Entity Normalization

Entities are normalized for consistent graph structure:

┌─────────────────────────────────────────────────────────────────┐
│                 ENTITY NORMALIZATION                            │
├─────────────────────────────────────────────────────────────────┤
│                                                                 │
│  Raw Text              Normalized Entity                        │
│  ────────              ─────────────────                        │
│  "Dr.
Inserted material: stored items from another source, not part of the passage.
Lemma onboarding_grows `{Runtime} (payload : OnboardingPayload.t) (w : world) :
  grows w (snd (onboarding payload w)).
Proof.
  unfold onboarding.
  match goal with
  | |- context [create_document "business" ?data w] =>
      pose proof (create_document_grows "business" data w) as Hg;
      destruct (create_document "business" data w) as [bid w1]
  end.
  exact Hg.
Qed.

Lemma assistant_grows `{Runtime} (msg : ChatMessage.t) (w : world) :
  grows w (snd (assistant msg w)).
Proof.
  unfold assistant.
  destruct (select_reply _ _) as [reply|e];
    [|apply same_ids_grows, same_ids_refl].
  destruct (ChatMessage.name msg) as [n|];
    [|apply same_ids_grows, same_ids_refl].
  destruct (ChatMessage.email msg) as [e|];
    [|apply same_ids_grows, same_ids_refl].
  destruct (ChatMessage.phone msg) as [p|];
    [|apply same_ids_grows, same_ids_refl].
  destruct (_ && _); [|apply same_ids_grows, same_ids_refl].
  match goal with
  | |- context [create_document "request" ?data w] =>
      pose proof (create_document_grows "request" data w) as Hg;
      destruct (create_document "request" data w) as [rid w1]
  end.
  exact Hg.
Qed.

Lemma update_status_grows `{Runtime} (req_id : string)
  (payload : StatusUpdate.t) (w : world) :
  grows w (snd (update_status req_id payload w)).
Proof.
  rewrite update_status_unfold. cbv zeta.
  destruct (negb (existsb _ statuses));
    [apply same_ids_grows, same_ids_refl|].
  destruct (ObjectId req_id) as [o|e];
    [|apply same_ids_grows, same_ids_refl].
  set (u := update_one "request" _ _ _).
  assert (Hu : same_ids w (snd u)).
  { apply (same_ids_trans w (snd (now w))); [apply same_ids_now|].
    apply same_ids_update_one. }
  destruct (fst u =? 0)%nat; [now apply same_ids_grows|].
  cbn [snd].
  apply (same_ids_then_grows w (snd u) _ Hu).
  apply (same_ids_then_grows _ (snd (now (snd u)))); [apply same_ids_now|].
  set (w4 := snd (insert_one "request_log" _ _)).
  assert (Hg : grows (snd (now (snd u))) w4) by apply insert_one_grows.
  destruct (String.eqb _ "Confirmé"); [|exact Hg].
  destruct (find_one "request" _ w4); [|exact Hg].
  apply (grows_then_same_ids _ _ _ Hg). apply same_ids_print.
Qed.
Lemma scan_digits_accepts (s : string) :
  forall acc n,
    (digit_tail s ->
     exists v, scan_digits acc n false s = Some (v, (n + digit_count s)%N)) /\
    (digit_part s ->
     exists v, scan_digits acc n true s = Some (v, (n + digit_count s)%N)).
Proof.
  induction s as [|c r IH]; intros acc n; split; intros H.
  - exists acc. cbn [scan_digits digit_count]. rewrite N.add_0_r. reflexivity.
  - inversion H.
  - inversion H as [|d r' Hd Ht|d r' Hd Ht]; subst.
    + cbn [scan_digits digit_count]. rewrite Hd.
      destruct (proj1 (IH (10 * acc + digit_value c)%Z (N.succ n)) Ht) as [v Hv].
      exists v. rewrite Hv. f_equal. f_equal. lia.
    + cbn [scan_digits digit_count]. rewrite underscore_not_decimal.
      rewrite Ascii.eqb_refl.
      apply (proj2 (IH acc n)). constructor; assumption.
  - inversion H as [d r' Hd Ht]; subst.
    cbn [scan_digits digit_count]. rewrite Hd.
    destruct (proj1 (IH (10 * acc + digit_value c)%Z (N.succ n)) Ht) as [v Hv].
    exists v. rewrite Hv. f_equal. f_equal. lia.
Qed.

Lemma scan_digits_sound (s : string) :
  forall acc n b res,
    scan_digits acc n b s = Some res ->
    if b then digit_part s else digit_tail s.
Proof.
  induction s as [|c r IH]; intros acc n b res H; cbn [scan_digits] in H.
  - destruct b; [discriminate|constructor].
  - destruct (isdecimal c) eqn:Hd.
    + apply IH in H. cbn beta iota in H.
      destruct b; constructor; assumption.
    + destruct (Ascii.eqb c underscore) eqn:Hu; [|discriminate].
      destruct b; [discriminate|].
      apply IH in H. cbn beta iota in H.
      apply Ascii.eqb_eq in Hu. subst c.
      inversion H; subst. constructor; assumption.
  Qed.

Lemma digit_part_head (s : string) :
  digit_part s ->
  match s with String c _ => isdecimal c = true | EmptyString => False end.
Proof. intros H. inversion H; subst. assumption. Qed.
(** * Canonicalization of molecular graphs (automol/graph/base/_canon.py)

    A shallow embedding of the canonical-priority and stereo-parity
    algorithm, together with the properties stated about it.

    Python dictionaries become [gmap]s, frozensets become [gset]s, tuples
    and lists become [list]s.  A function that can raise returns a value
    of [res]; loops are bounded by a fuel that is computed from the
    input and is shown to suffice where a result is promised. *)

From Stdlib Require Import ZArith List Bool Lia.
From stdpp Require Import base tactics option list sorting gmap strings fin_maps fin_sets.

Local Open Scope Z_scope.

(** ** Exceptions and results *)

Abbreviation parity := (option bool) (only parsing).
Abbreviation bkey := (Z * Z)%type (only parsing).

(** What the Python code can raise.  The two precondition violations
    are the asserts at the head of [refine_priorities] and
    [break_priority_ties]; the two consistency violations are the
    asserts of [canonical_keys] and carry the input and the returned
    parity dictionaries. [OutOfFuel] belongs to the model only. *)
Inductive exn :=
| NotConnected
| HasDummyAtoms
| AtomParityMismatch (input ret : gmap Z parity)
| BondParityMismatch (input ret : gmap bkey parity)
| TooManyNeighbors
| NotAPermutation
| KeyError
| ValueError
| IndexError
| OutOfFuel.

Inductive res (A : Type) :=
| Ok (a : A)
| Raise (e : exn).
Arguments Ok {A} a.
Arguments Raise {A} e.

#[global] Instance res_bind : MBind res := λ A B f m,
  match m with
  | Ok a => f a
  | Raise e => Raise e
  end.
#[global] Instance res_ret : MRet res := λ A a, Ok a.

Definition assert (b : bool) (e : exn) : res unit :=
  if b then Ok tt else Raise e.

Fixpoint rmapM {A B} (f : A → res B) (l : list A) : res (list B) :=
  match l with
  | [] => Ok []
  | x :: l => y ← f x; ys ← rmapM f l; Ok (y :: ys)
  end.

Definition is_precondition_violation (e : exn) : bool :=
  match e with
  | NotConnected | HasDummyAtoms => true
  | _ => false
  end.

Definition is_consistency_violation (e : exn) : bool :=
  match e with
  | AtomParityMismatch _ _ | BondParityMismatch _ _ => true
  | _ => false
  end.

(** ** Python sequences *)

Section sequences.
Context {A : Type}.

(** [sorted(l, key=...)]: a stable sort; [le x y] is [key(x) <= key(y)]. *)
Fixpoint insert_by (le : A → A → bool) (x : A) (l : list A) : list A :=
  match l with
  | [] => [x]
  | y :: l' => if le x y then x :: l else y :: insert_by le x l'
  end.

Definition sorted_by (le : A → A → bool) (l : list A) : list A :=
  foldr (insert_by le) [] l.

(** [itertools.groupby]: maximal runs of adjacent elements with equal keys. *)
Fixpoint groupby (eq : A → A → bool) (l : list A) : list (list A) :=
  match l with
  | [] => []
  | x :: l' =>
      match groupby eq l' with
      | (y :: g) :: gs => if eq x y then (x :: y :: g) :: gs else [x] :: (y :: g) :: gs
      | gs => [x] :: gs
      end
  end.
End sequences.

Definition sorted_Z (l : list Z) : list Z := sorted_by Z.leb l.

(** Iterating over a frozenset of integer keys: the model takes the
    elements in ascending order. *)
Definition elements_Z (s : gset Z) : list Z := sorted_Z (elements s).

(** Lexicographic order on tuples of integers, as Python compares tuples. *)
Fixpoint lex_compare {A} (cmp : A → A → comparison) (l1 l2 : list A) : comparison :=
  match l1, l2 with
  | [], [] => Eq
  | [], _ :: _ => Lt
  | _ :: _, [] => Gt
  | x :: l1', y :: l2' =>
      match cmp x y with
      | Eq => lex_compare cmp l1' l2'
      | c => c
      end
  end.

Definition cmp_leb (c : comparison) : bool :=
  match c with Gt => false | _ => true end.
Definition cmp_eqb (c : comparison) : bool :=
  match c with Eq => true | _ => false end.

(** ** Dictionary helpers (automol.util.dict_) *)

Module dict_.
(** [by_key(dct, keys, fill_val=v)]: the dictionary on [keys], absent
    entries filled with [v]. *)
Definition by_key_fill {V} (d : gmap Z V) (ks : gset Z) (v : V) : gmap Z V :=
  filter (λ kv, kv.1 ∈ ks) d ∪ gset_to_gmap v ks.

(** [by_key(dct, keys)] on the keys that [dct] has. *)
Definition by_key {K V} `{Countable K} (d : gmap K V) (ks : gset K) : gmap K V :=
  filter (λ kv, kv.1 ∈ ks) d.

Definition transform_values {K V W} `{Countable K} (d : gmap K V) (f : V → W) : gmap K W :=
  f <$> d.

Definition filter_by_value {K V} `{Countable K} (d : gmap K V) (p : V → bool) : gmap K V :=
  filter (λ kv, p kv.2 = true) d.

Definition keys_by_value {K V} `{Countable K} (d : gmap K V) (p : V → bool) : gset K :=
  dom (filter_by_value d p).

(** [dct.update(other)] *)
Definition update {K V} `{Countable K} (d other : gmap K V) : gmap K V :=
  other ∪ d.

(** [pri_dct.__getitem__] *)
Definition getitem {K V} `{Countable K} (d : gmap K V) (k : K) : res V :=
  match d !! k with
  | Some v => Ok v
  | None => Raise KeyError
  end.
End dict_.

(** ** The graph data structure (Graph Core) *)

(** An atom is [(symbol, implicit hydrogen count, stereo parity)], a bond
    is [(order, stereo parity)].  Bond orders are kept in tenths, so that
    the reserved values 0.1 and 0.9 of forming and breaking bonds are the
    integers 1 and 9 and a single bond is 10.  A bond key
    [frozenset({k1, k2})] is the pair with the smaller key first. *)
Record atom := Atom { atom_symbol : string; atom_hyd : Z; atom_par : parity }.
Record bond := Bond { bond_ord : Z; bond_par : parity }.
Record graph := Graph { atoms : gmap Z atom; bonds : gmap bkey bond }.

#[global] Instance atom_eq_dec : EqDecision atom.
Proof. solve_decision. Defined.
#[global] Instance bond_eq_dec : EqDecision bond.
Proof. solve_decision. Defined.
#[global] Instance graph_eq_dec : EqDecision graph.
Proof. solve_decision. Defined.

Definition bk (a b : Z) : bkey := (Z.min a b, Z.max a b).

(** A stereo key is an atom key or a bond key; a dictionary over stereo
    keys is the pair of its atom part and its bond part. *)
Inductive stereo_key :=
| AtomKey (k : Z)
| BondKey (k : bkey).

Record parities := Parities { atom_pars : gmap Z parity; bond_pars : gmap bkey parity }.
Sarah Chen"   →  SARAH_CHEN                               │
│  "Sarah Chen, PhD"  →  SARAH_CHEN                               │
│  "Chen, Sarah"      →  SARAH_CHEN                               │
│                                                                 │
│  "MIT"              →  MIT                                      │
│  "M.I.T."           →  MIT                                      │
│  "Massachusetts     →  MIT                                      │
│   Institute of                                                  │
│   Technology"                                                   │
│                                                                 │
│  Normalization Rules (BR0008):                                  │
│  1. UPPERCASE all characters                                    │
│  2. Replace spaces with underscores                             │
│  3. Remove special characters                                   │
│  4. Merge common variants                                       │
│                                                                 │
└─────────────────────────────────────────────────────────────────┘

Business Rule BR0008: Entity names must be normalized to UPPERCASE_UNDERSCORE format.

Relationship Extraction

Relationships connect entities in the knowledge graph:

pub struct ExtractedRelationship {
    /// Source entity name (normalized)
    pub source: String,

    /// Target entity name (normalized)
    pub target: String,

    /// Relationship type (e.g., "works_at", "developed")
    pub relation_type: String,

    /// Detailed description
    pub description: String,

    /// Weight/strength (0.0 to 1.0)
    pub weight: f32,

    /// Keywords for search (max 5 per BR0004)
    pub keywords: Vec<String>,

    /// Embedding for similarity search
    pub embedding: Option<Vec<f32>>,
}

Relationship Business Rules

Rule	Description
BR0004	Max 5 keywords per relationship
BR0006	No self-referential relationships (source ≠ target)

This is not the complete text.